Pensar o programa para um dos Festivais de maior longevidade no país, implica (também) tentar caraterizar esse mesmo país de forma profunda, através do mapeamento das ideias e do estado da sua criação atual, projetando para os vários palcos de apresentação a exploratória diversidade atribuída à obra de Gil Vicente. As imensas possibilidades da criação contemporânea jogam-se agora pelas mãos de uma geração de artistas que, abertos à transformação do país e do mundo, transportam para dentro das suas composições um inconformismo estético e um discurso que ora levanta questões, ora repõe a necessidade de produzir respostas.

 

Os Festivais Gil Vicente têm início já esta quinta-feira, no Centro Cultural Vila Flor, com a peça de Dinarte Branco e Nuno Costa Santos, “I Don’t Belong Here”, um projeto artístico sobre a problemática da deportação. Em palco vão estar homens e mulheres que foram expulsos dos EUA e do Canadá, depois de terem cumprido penas de prisão, e foram viver para uma espécie de pátria estrangeira – o sítio onde nasceram, mas no qual não se sentem em casa.

 

No dia seguinte, 05 de junho, o festival desloca-se para a Plataforma das Artes e da Criatividade onde é apresentada a peça “Orlando”, de Sara Carinhas e Victor Hugo Pontes. “Orlando”, de Virginia Woolf, é uma biografia fábula de um ser que nasce homem e, a meio da sua vida, acorda mulher. Os criadores aceitaram o mútuo desafio de pôr em cena a coreografia deste corpo ficcional, a recriação deste mundo e as questões de género e de tempo, num solo que é a cartografia biográfica da personagem, mas que será e não será o texto de Woolf.

 

Este sábado, dia 06, novamente no Centro Cultural Vila Flor, é a vez do Teatro Oficina, companhia da cidade, trazer aos Festivais Gil Vicente a peça de Annie Baker, “Círculo de Transformação em Espelho”, espetáculo que estreou no 31º Festival de Teatro de Almada onde foi aclamado pela imprensa internacional, nomeadamente pelo The Guardian.
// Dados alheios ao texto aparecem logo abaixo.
(** C2.  When the search engine returns a result list, the adapter returns
    the report of the specification: the fixed sentence for the empty list,
    and otherwise one entry per result, in list order and numbered from 1,
    joined by a blank line; an entry is the three lines index and title,
    snippet, URL line, with the placeholders for missing fields. *)
Theorem web_search_execute_report
    (ddgs_text : string -> Z -> py_result (list (gmap string string)))
    (query : string) (max_results : Z) (results : list (gmap string string)) :
  ddgs_text query max_results = Ret results ->
  web_search_execute ddgs_text query max_results = Ret (spec_report results)
  /\ (results = [] -> spec_report results = "No search results found.")
  /\ (results <> [] ->
      spec_report results = join (LF +:+ LF) (spec_entries results))
  /\ length (spec_entries results) = length results
  /\ (forall (k : nat) (result : gmap string string),
        results !! k = Some result ->
        spec_entries results !! k = Some (spec_entry (S k) result)
        /\ spec_entry (S k) result
           = str_of_nat (S k) +:+ ". "
               +:+ default "No title" (result !! "title") +:+ LF
               +:+ "   " +:+ default "No description" (result !! "body") +:+ LF
               +:+ "   URL: " +:+ default "No URL" (result !! "href")
        /\ (has_LF (default "No title" (result !! "title")) = false ->
            has_LF (default "No description" (result !! "body")) = false ->
            has_LF (default "No URL" (result !! "href")) = false ->
            length (lines (spec_entry (S k) result)) = 3%nat)).
Proof.
  intros Hcall. repeat split.
  - unfold web_search_execute. rewrite Hcall. simpl.
    destruct results as [|result rest]; [reflexivity|].
    now rewrite format_loop_entries.
  - now intros ->.
  - destruct results; [congruence | reflexivity].
  - apply length_imap.
  - unfold spec_entries. rewrite list_lookup_imap, H. reflexivity.
  - unfold spec_entry. now rewrite join_three, !append_assoc.
  - intros Ht Hs Hu. now rewrite spec_entry_lines.
Qed.
(** * Task queue and notification pipeline of the presight-exercise server

    A shallow embedding of
      - [server/src/queue/InMemoryQueue.ts]   (class [InMemoryQueue]),
      - [server/src/routes/api.ts]            (handler of [POST /process]),
      - [server/src/workers/processWorker.ts] (the worker's reply),
      - [server/src/index.ts]                 (the Socket.IO handlers),
    followed by the properties of the queue contract that hold on it and
    the ones that do not. *)

From Stdlib Require Import ZArith Ascii.
From stdpp Require Import gmap strings list fin_maps pretty.

(** ** Promises and the [async] monad

    Every method of the queue is [async]: it runs to completion on the
    state of the object it belongs to and settles a promise, either
    fulfilled with a value or rejected with a reason.  [Async S A] is that
    computation over a state [S]; [await] is the bind, and a rejection
    skips the rest of the function body (the state written so far stays). *)

Inductive Settled (A : Type) : Type :=
| Fulfilled (a : A)
| Rejected (reason : string).
Arguments Fulfilled {A} a.
Arguments Rejected {A} reason.

Definition Async (S A : Type) : Type := S → Settled A * S.

Definition resolve {S A} (a : A) : Async S A := λ s, (Fulfilled a, s).

Definition await {S A B} (m : Async S A) (k : A → Async S B) : Async S B :=
  λ s, match m s with
       | (Fulfilled a, s') => k a s'
       | (Rejected e, s') => (Rejected e, s')
       end.

(** [try { m } catch (_error) { h }] *)
Definition try_catch {S A} (m : Async S A) (h : string → Async S A) : Async S A :=
  λ s, match m s with
       | (Fulfilled a, s') => (Fulfilled a, s')
       | (Rejected e, s') => h e s'
       end.
(** One switch of [create_stp_lab]: the call of
    [create_switch_with_interfaces] and the [switches.append] that
    follows it, which reads [node_id] in the result without a look at an
    [error]. *)
Definition stp_switch (lab_id : pyval) (interfaces_per_switch : Z)
    (switches : list pyval) (name layer : string) (x y : Z)
    : M (list pyval) :=
  sw_result <- create_switch_with_interfaces lab_id name
                 interfaces_per_switch x y ;;
  node_id <- py_getitem sw_result "node_id" ;;
  ret (switches ++ [PyDict [(PyStr "name", PyStr name);
                            (PyStr "id", node_id);
                            (PyStr "layer", PyStr layer)]])%list.

(** [switches[i][k]]. *)
Definition switch_field (switches : list pyval) (i : nat) (k : string)
    : M pyval :=
  match nth_error switches i with
  | Some switch => py_getitem switch k
  | None => raise (IndexError "list index out of range")
  end.

(** One link of [create_stp_lab]: the call of [link_nodes] on the
    switches [i] and [j] and the [links.append] that follows it. *)
Definition stp_link (lab_id : pyval) (switches links : list pyval)
    (i j : nat) : M (list pyval) :=
  node_id_a <- switch_field switches i "id" ;;
  node_id_b <- switch_field switches j "id" ;;
  link <- link_nodes (fmt lab_id) (fmt node_id_a) (fmt node_id_b) ;;
  name_a <- switch_field switches i "name" ;;
  name_b <- switch_field switches j "name" ;;
  link_id <- py_get link "link_id" ;;
  ret (links ++ [PyDict [(PyStr "from", name_a);
                         (PyStr "to", name_b);
                         (PyStr "id", link_id)]])%list.
Lemma fetchOrCreateTestPlan_never_sentinel_witness :
  (1 <= cfgParallelism sample_cfg)%Z
  /\ fetchOrCreateTestPlan (const_client (Err (ESentinel ErrRetryTimeout)) (Ok sentinel_plan))
       sample_cfg sample_files no_examples
     = Ok (CreateFallbackPlan sample_files 2)
  /\ size (Tasks (CreateFallbackPlan sample_files 2)) <> 0.
Proof.
  assert (Hp : (1 <= cfgParallelism sample_cfg)%Z) by (simpl; lia).
  assert (Hr : fetchOrCreateTestPlan
                 (const_client (Err (ESentinel ErrRetryTimeout)) (Ok sentinel_plan))
                 sample_cfg sample_files no_examples
               = Ok (CreateFallbackPlan sample_files 2)) by reflexivity.
  split; [exact Hp|]. split; [exact Hr|].
  exact (fetchOrCreateTestPlan_never_sentinel _ _ _ _ _ Hp Hr).
Defined.

(** C5: when the cached plan, or the plan created after a cache miss,
    is the empty sentinel, [fetchOrCreateTestPlan] returns exactly the
    fallback plan for the same files and parallelism. *)
Theorem fetchOrCreateTestPlan_sentinel_is_fallback (client : Client) (cfg : Config)
    (files : list string) (getExamples : GetExamplesFn) (sentinel : TestPlan) :
  size (Tasks sentinel) = 0 ->
  (FetchTestPlan client (cfgSuiteSlug cfg) (cfgIdentifier cfg) = Ok (Some sentinel)
   \/ (FetchTestPlan client (cfgSuiteSlug cfg) (cfgIdentifier cfg) = Ok None
       /\ exists params, createRequestParam cfg files client getExamples = Ok params
                        /\ CreateTestPlan client (cfgSuiteSlug cfg) params = Ok sentinel)) ->
  fetchOrCreateTestPlan client cfg files getExamples
  = Ok (CreateFallbackPlan files (cfgParallelism cfg)).
Proof.
  intros Hsize [Hfetch | (Hfetch & params & Hparams & Hcreate)];
    unfold fetchOrCreateTestPlan; rewrite Hfetch.
  - rewrite bool_decide_eq_true_2 by done. reflexivity.
  - rewrite Hparams, Hcreate. rewrite bool_decide_eq_true_2 by done. reflexivity.
Qed.

Lemma fetchOrCreateTestPlan_sentinel_is_fallback_witness :
  fetchOrCreateTestPlan (const_client (Ok None) (Ok sentinel_plan))
    sample_cfg sample_files no_examples
  = Ok (CreateFallbackPlan sample_files (cfgParallelism sample_cfg)).
Proof.
  apply (fetchOrCreateTestPlan_sentinel_is_fallback _ _ _ _ sentinel_plan).
  - reflexivity.
  - right. split; [reflexivity|].
    eexists. split; reflexivity.
Defined.

(* ------------------------------------------------------------------ *)
(** ** The retrier *)

Section RokoProofs.
  Context {A : Type}.
Variable maxAttempts : nat.
Variable ctxDone : nat -> bool.
Variable callback : nat -> result A * bool.

  (** A callback that breaks at attempt [k] is never followed by
      another attempt. *)
Lemma roko_loop_break_stops (k : nat) (e : error) (fuel a : nat) :
    callback k = (Err e, true) -> a < k ->
    r_calls (roko_loop maxAttempts ctxDone callback fuel a) <= k.
  Proof.
    intros Hk. revert a; induction fuel as [|fuel IH]; intros a Ha; simpl; [lia|].
    destruct (Nat.eq_dec (S a) k) as [<-|Hne].
    - rewrite Hk. simpl. lia.
    - destruct (callback (S a)) as [[x|e'] brk].
      + simpl. lia.
      + destruct (brk || Nat.leb maxAttempts (S a)); [simpl; lia|].
        destruct (ctxDone (S a)); [simpl; lia|]. apply IH. lia.
  Qed.

  (** Attempts that all fail without breaking end either at the attempt
      ceiling or with the context's error. *)
Lemma roko_loop_all_fail (fuel a : nat) :
    (forall k, exists e, callback k = (Err e, false)) ->
    a < maxAttempts -> maxAttempts <= a + fuel ->
    exists e, r_res (roko_loop maxAttempts ctxDone callback fuel a) = Err e
      /\ (r_attempts (roko_loop maxAttempts ctxDone callback fuel a) = maxAttempts
          \/ e = ESentinel DeadlineExceeded).
  Proof.
    intros Hfail. revert a; induction fuel as [|fuel IH]; intros a Ha Hfuel; [lia|].
    simpl. destruct (Hfail (S a)) as [e He]. rewrite He. simpl.
    destruct (Nat.leb_spec maxAttempts (S a)).
    - exists e. simpl. split; [done|]. left. lia.
    - destruct (ctxDone (S a)).
      + eexists. split; [reflexivity|]. right. reflexivity.
      + apply IH; lia.
  Qed.

  (** With no deadline, such attempts run exactly [maxAttempts] times. *)
Lemma roko_loop_all_fail_no_deadline (fuel a : nat) :
    (forall k, exists e, callback k = (Err e, false)) ->
    (forall k, ctxDone k = false) ->
    a < maxAttempts -> maxAttempts <= a + fuel ->
    r_calls (roko_loop maxAttempts ctxDone callback fuel a) = maxAttempts
    /\ r_attempts (roko_loop maxAttempts ctxDone callback fuel a) = maxAttempts.
  Proof.
    intros Hfail Hdone. revert a; induction fuel as [|fuel IH]; intros a Ha Hfuel; [lia|].
    simpl. destruct (Hfail (S a)) as [e He]. rewrite He. simpl.
    destruct (Nat.leb_spec maxAttempts (S a)).
    - simpl. lia.
    - rewrite Hdone. apply IH; lia.
  Qed.

Lemma roko_loop_calls_ge (fuel a : nat) :
    a <= r_calls (roko_loop maxAttempts ctxDone callback fuel a).
  Proof.
    revert a; induction fuel as [|fuel IH]; intros a; simpl; [lia|].
    destruct (callback (S a)) as [[x|e] brk]; simpl; [lia|].
    destruct (brk || Nat.leb maxAttempts (S a)); simpl; [lia|].
    destruct (ctxDone (S a)); simpl; [lia|]. specialize (IH (S a)). lia.
  Qed.

Lemma roko_loop_calls_gt (fuel a : nat) :
    0 < fuel -> S a <= r_calls (roko_loop maxAttempts ctxDone callback fuel a).
  Proof.
    intros Hf. destruct fuel as [|fuel]; [lia|]. simpl.
    destruct (callback (S a)) as [[x|e] brk]; simpl; [lia|].
    destruct (brk || Nat.leb maxAttempts (S a)); simpl; [lia|].
    destruct (ctxDone (S a)); simpl; [lia|]. apply roko_loop_calls_ge.
  Qed.

  (** A failing first attempt that does not break is retried unless the
      context is already done. *)
Lemma roko_DoFunc_retries_first (e : error) :
    1 < maxAttempts -> callback 1 = (Err e, false) -> ctxDone 1 = false ->
    2 <= r_calls (roko_DoFunc maxAttempts ctxDone callback).
  Proof.
    intros Hmax H1 Hd. unfold roko_DoFunc. simpl. rewrite H1. simpl.
    destruct (Nat.leb_spec maxAttempts 1); [lia|]. rewrite Hd.
    apply roko_loop_calls_gt. lia.
  Qed.
End RokoProofs.

(* ------------------------------------------------------------------ *)
(** ** [FetchTestPlan] of [fetch_plan.go] *)

Lemma tryFetchTestPlan_4xx (s : Z) (b : body) :
  (400 <= s < 500)%Z ->
  tryFetchTestPlan (Response s b) = Err (EWrap "server response" (ESentinel ErrInvalidRequest)).
Proof.
  intros Hs. simpl.
  destruct (Z.eqb_spec s 200); [lia|].
  rewrite (proj2 (Z.leb_le 400 s)), (proj2 (Z.ltb_lt s 500)) by lia. reflexivity.
Qed.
Em “Círculo de Transformação em Espelho”, cinco atores convidam o público a participar num exercício teatral onde são todos testemunhas e vítimas de uma transformação comum.

 

A segunda semana do festival prossegue no dia 11, quinta-feira, no palco do Grande Auditório do CCVF, com a peça de Tonan Quito e Pedro Gil, “Fausta”. Este espetáculo nasce do desafio lançado à escritora Patrícia Portela e tem como ponto de partida o seu mais recente romance, “O Banquete”. O público reúne-se para ouvir uma mulher que narra a sua vida depois de morta na voz de dois homens.

 

No dia seguinte, dia 12, a Black Box da Plataforma das Artes e da Criatividade recebe a peça“Oslo - fuck them all and everything will be wonderful”, o segundo projeto de parceria entre o dramaturgo Mickaël de Oliveira e o encenador Nuno M Cardoso. “Oslo” é uma peça sobre “tudo” o que não retrata: a relação entre uma mãe (Mónica Calle) e a sua filha. Ambas vivem numa casa, longe da cidade, visitada por várias pessoas, uma amiga da família (Raquel Castro) e quatro homens (todos representados por Albano Jerónimo) com funções distintas. O espetáculo é sobre o que escapa ao retrato: uma tentativa de viver sem a perda.

 

Os Festivais Gil Vicente terminam no dia 13 de junho, no Centro Cultural Vila Flor, com “António e Cleópatra”, uma encenação de Tiago Rodrigues para a Mundo Perfeito. Este “António e Cleópatra” não é a peça de William Shakespeare. É uma peça original, escrita e dirigida por Tiago Rodrigues, e interpretada pela dupla de coreógrafos Sofia Dias e Vítor Roriz. “António e Cleópatra” é um inventário de dicotomias: oriente e ocidente; razão e sentimento; masculino e feminino; política e sexo; guerra e amor; trabalho e ócio; tragédia e comédia.

 

Todos os espetáculos dos Festivais Gil Vicente têm início às 22h00. Como tem sido habitual, ao cartaz principal do festival junta-se um conjunto de atividades paralelas que prometem multiplicar as possibilidades de vivência da criação teatral. No dia 04, às 15h00, na Plataforma das Artes e da Criatividade, está agendada a apresentação do “Atividário Teatro”, do escritor Ricardo Henriques e do ilustrador André Letria. Editado pela Pato Lógico, “Teatro” é o segundo Atividário que Ricardo Henriques e André Letria publicam, depois do premiado “Mar” (2012).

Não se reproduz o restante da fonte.